WORK INSTRUCTION ▸ Throughout the records below, find each line holding "using" and copy it.

SOURCE RECORDS ▸
-*-*-

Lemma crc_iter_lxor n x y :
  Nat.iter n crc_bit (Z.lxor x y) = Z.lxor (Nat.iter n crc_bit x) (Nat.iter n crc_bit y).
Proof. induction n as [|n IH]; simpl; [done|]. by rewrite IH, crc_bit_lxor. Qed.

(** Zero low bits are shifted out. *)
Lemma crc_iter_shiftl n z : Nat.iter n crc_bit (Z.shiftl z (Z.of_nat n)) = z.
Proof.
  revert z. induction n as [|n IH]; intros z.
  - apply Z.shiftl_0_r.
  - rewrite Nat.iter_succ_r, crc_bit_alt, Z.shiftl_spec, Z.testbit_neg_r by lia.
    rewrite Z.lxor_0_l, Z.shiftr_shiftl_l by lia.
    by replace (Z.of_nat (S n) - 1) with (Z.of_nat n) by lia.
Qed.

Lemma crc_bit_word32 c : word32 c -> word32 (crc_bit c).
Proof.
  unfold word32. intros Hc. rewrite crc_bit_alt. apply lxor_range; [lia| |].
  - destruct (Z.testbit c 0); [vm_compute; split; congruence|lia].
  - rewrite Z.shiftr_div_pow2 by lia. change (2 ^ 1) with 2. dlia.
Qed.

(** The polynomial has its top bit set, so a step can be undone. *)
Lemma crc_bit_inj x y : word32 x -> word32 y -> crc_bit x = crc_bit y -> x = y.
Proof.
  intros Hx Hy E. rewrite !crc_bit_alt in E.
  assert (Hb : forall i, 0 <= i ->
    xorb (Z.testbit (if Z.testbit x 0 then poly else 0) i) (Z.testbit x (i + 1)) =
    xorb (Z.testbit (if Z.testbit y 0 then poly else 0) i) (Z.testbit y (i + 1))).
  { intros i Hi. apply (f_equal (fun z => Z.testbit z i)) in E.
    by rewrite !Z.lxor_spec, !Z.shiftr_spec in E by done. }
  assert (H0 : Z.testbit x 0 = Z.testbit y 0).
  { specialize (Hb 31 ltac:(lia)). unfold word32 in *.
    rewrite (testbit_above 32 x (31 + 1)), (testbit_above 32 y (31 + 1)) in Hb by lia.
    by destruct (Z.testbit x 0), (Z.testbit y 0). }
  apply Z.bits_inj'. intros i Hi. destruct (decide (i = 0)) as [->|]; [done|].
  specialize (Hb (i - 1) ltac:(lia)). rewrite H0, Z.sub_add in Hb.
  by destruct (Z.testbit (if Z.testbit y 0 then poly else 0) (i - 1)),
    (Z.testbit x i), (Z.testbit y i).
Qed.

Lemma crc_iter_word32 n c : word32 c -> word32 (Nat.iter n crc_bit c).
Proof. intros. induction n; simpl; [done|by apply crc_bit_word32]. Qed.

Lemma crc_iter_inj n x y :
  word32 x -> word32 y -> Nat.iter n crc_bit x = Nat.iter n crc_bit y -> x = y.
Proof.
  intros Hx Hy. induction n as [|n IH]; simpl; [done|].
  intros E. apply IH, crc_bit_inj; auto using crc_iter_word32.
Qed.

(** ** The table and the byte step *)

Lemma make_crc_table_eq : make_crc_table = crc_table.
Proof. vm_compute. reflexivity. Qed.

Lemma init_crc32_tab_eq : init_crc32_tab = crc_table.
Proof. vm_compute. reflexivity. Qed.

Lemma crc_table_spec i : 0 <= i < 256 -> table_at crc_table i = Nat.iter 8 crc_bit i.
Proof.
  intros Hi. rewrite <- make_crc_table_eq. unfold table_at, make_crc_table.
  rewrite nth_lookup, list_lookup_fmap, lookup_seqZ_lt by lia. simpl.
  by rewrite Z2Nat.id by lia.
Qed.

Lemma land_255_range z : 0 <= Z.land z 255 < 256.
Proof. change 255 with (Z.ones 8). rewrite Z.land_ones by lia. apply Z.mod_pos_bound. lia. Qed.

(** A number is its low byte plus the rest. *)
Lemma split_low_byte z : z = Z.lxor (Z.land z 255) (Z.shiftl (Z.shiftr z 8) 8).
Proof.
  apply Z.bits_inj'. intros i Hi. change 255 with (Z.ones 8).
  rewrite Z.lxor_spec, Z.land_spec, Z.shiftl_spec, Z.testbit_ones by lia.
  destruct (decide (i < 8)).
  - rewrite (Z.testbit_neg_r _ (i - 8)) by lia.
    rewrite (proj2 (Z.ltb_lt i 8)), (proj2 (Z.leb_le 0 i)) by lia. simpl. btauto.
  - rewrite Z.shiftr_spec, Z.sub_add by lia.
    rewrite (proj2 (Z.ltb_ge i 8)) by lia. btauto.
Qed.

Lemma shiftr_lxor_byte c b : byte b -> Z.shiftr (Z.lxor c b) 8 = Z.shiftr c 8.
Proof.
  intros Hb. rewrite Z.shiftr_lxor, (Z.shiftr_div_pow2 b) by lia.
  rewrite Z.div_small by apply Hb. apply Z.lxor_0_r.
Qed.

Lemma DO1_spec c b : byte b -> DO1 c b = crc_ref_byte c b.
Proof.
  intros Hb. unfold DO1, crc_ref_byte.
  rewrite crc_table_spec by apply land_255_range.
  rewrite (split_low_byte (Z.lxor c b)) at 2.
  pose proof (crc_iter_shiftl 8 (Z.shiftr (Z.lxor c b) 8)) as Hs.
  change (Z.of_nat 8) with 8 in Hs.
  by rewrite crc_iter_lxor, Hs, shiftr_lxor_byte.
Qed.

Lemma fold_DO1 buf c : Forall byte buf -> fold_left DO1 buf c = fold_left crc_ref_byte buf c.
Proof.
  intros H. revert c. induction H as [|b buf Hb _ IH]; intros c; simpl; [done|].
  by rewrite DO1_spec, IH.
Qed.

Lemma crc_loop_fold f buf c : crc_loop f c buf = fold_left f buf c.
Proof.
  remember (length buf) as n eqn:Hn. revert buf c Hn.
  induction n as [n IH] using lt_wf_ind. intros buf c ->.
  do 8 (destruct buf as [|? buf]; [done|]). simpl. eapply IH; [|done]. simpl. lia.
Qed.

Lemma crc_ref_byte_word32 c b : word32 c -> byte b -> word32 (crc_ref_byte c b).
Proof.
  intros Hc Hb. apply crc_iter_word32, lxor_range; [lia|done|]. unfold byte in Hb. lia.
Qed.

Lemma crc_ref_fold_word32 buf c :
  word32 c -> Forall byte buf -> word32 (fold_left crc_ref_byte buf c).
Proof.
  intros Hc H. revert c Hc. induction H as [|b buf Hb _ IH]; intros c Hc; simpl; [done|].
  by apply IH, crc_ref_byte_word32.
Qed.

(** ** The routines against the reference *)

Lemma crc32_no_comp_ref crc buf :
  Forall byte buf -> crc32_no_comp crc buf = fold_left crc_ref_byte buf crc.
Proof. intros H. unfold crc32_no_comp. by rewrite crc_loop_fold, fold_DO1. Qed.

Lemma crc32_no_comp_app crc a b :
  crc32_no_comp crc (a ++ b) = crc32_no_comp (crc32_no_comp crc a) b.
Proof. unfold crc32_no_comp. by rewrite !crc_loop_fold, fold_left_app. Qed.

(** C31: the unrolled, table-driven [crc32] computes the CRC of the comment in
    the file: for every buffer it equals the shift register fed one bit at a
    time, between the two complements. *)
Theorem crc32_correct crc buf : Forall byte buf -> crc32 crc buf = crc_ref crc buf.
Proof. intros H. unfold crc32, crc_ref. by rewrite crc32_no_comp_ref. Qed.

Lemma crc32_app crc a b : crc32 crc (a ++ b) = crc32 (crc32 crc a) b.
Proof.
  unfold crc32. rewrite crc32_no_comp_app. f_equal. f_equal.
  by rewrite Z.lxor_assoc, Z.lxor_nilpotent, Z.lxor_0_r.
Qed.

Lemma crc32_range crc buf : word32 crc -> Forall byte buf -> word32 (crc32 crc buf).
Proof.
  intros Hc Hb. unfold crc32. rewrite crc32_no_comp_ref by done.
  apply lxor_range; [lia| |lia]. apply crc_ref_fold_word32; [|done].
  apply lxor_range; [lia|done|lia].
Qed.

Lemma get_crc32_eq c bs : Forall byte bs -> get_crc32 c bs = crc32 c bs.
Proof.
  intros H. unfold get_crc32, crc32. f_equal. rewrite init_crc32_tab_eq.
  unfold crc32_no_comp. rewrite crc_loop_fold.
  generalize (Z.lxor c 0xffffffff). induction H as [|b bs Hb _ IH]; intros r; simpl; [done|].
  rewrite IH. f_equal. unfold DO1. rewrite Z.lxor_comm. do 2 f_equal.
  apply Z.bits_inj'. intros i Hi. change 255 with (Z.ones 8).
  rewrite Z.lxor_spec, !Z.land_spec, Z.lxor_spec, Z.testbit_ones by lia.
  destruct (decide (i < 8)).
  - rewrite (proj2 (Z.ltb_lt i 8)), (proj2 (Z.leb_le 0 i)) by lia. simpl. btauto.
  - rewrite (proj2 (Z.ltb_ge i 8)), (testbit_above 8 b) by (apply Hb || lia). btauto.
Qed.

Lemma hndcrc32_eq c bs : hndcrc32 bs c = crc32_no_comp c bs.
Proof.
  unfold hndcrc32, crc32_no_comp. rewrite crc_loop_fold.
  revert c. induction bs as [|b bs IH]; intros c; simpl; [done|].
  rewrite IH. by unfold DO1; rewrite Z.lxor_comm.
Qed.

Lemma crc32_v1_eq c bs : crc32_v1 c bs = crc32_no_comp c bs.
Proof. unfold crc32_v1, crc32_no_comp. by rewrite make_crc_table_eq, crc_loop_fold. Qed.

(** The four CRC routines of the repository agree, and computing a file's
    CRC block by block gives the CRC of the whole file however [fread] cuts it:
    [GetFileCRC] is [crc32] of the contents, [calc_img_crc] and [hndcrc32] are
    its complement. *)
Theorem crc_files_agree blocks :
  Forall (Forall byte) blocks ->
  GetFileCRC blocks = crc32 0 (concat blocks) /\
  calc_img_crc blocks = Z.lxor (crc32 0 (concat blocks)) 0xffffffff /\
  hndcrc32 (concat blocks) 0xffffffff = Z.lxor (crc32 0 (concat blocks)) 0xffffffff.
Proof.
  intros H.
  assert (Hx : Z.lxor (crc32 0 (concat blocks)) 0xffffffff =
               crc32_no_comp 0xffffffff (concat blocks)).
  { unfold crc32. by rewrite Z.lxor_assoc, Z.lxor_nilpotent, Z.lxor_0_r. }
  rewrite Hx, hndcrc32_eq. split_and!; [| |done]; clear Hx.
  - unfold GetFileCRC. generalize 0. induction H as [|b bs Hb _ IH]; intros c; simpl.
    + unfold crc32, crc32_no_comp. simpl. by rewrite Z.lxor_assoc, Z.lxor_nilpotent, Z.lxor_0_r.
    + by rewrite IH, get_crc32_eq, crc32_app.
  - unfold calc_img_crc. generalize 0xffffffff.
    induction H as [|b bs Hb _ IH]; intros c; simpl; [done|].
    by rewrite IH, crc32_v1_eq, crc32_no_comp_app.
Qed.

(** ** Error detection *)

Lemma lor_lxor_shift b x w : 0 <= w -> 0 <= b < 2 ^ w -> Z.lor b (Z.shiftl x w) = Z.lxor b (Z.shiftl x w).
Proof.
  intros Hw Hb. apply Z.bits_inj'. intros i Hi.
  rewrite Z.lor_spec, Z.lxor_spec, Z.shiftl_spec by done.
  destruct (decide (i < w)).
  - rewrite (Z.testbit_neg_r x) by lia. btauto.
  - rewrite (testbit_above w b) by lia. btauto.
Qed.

-*-*-

SOLUTION TO THE PROBLEM ▸
  intros E. apply IH, crc_bit_inj; auto using crc_iter_word32.
  induction n as [n IH] using lt_wf_ind. intros buf c ->.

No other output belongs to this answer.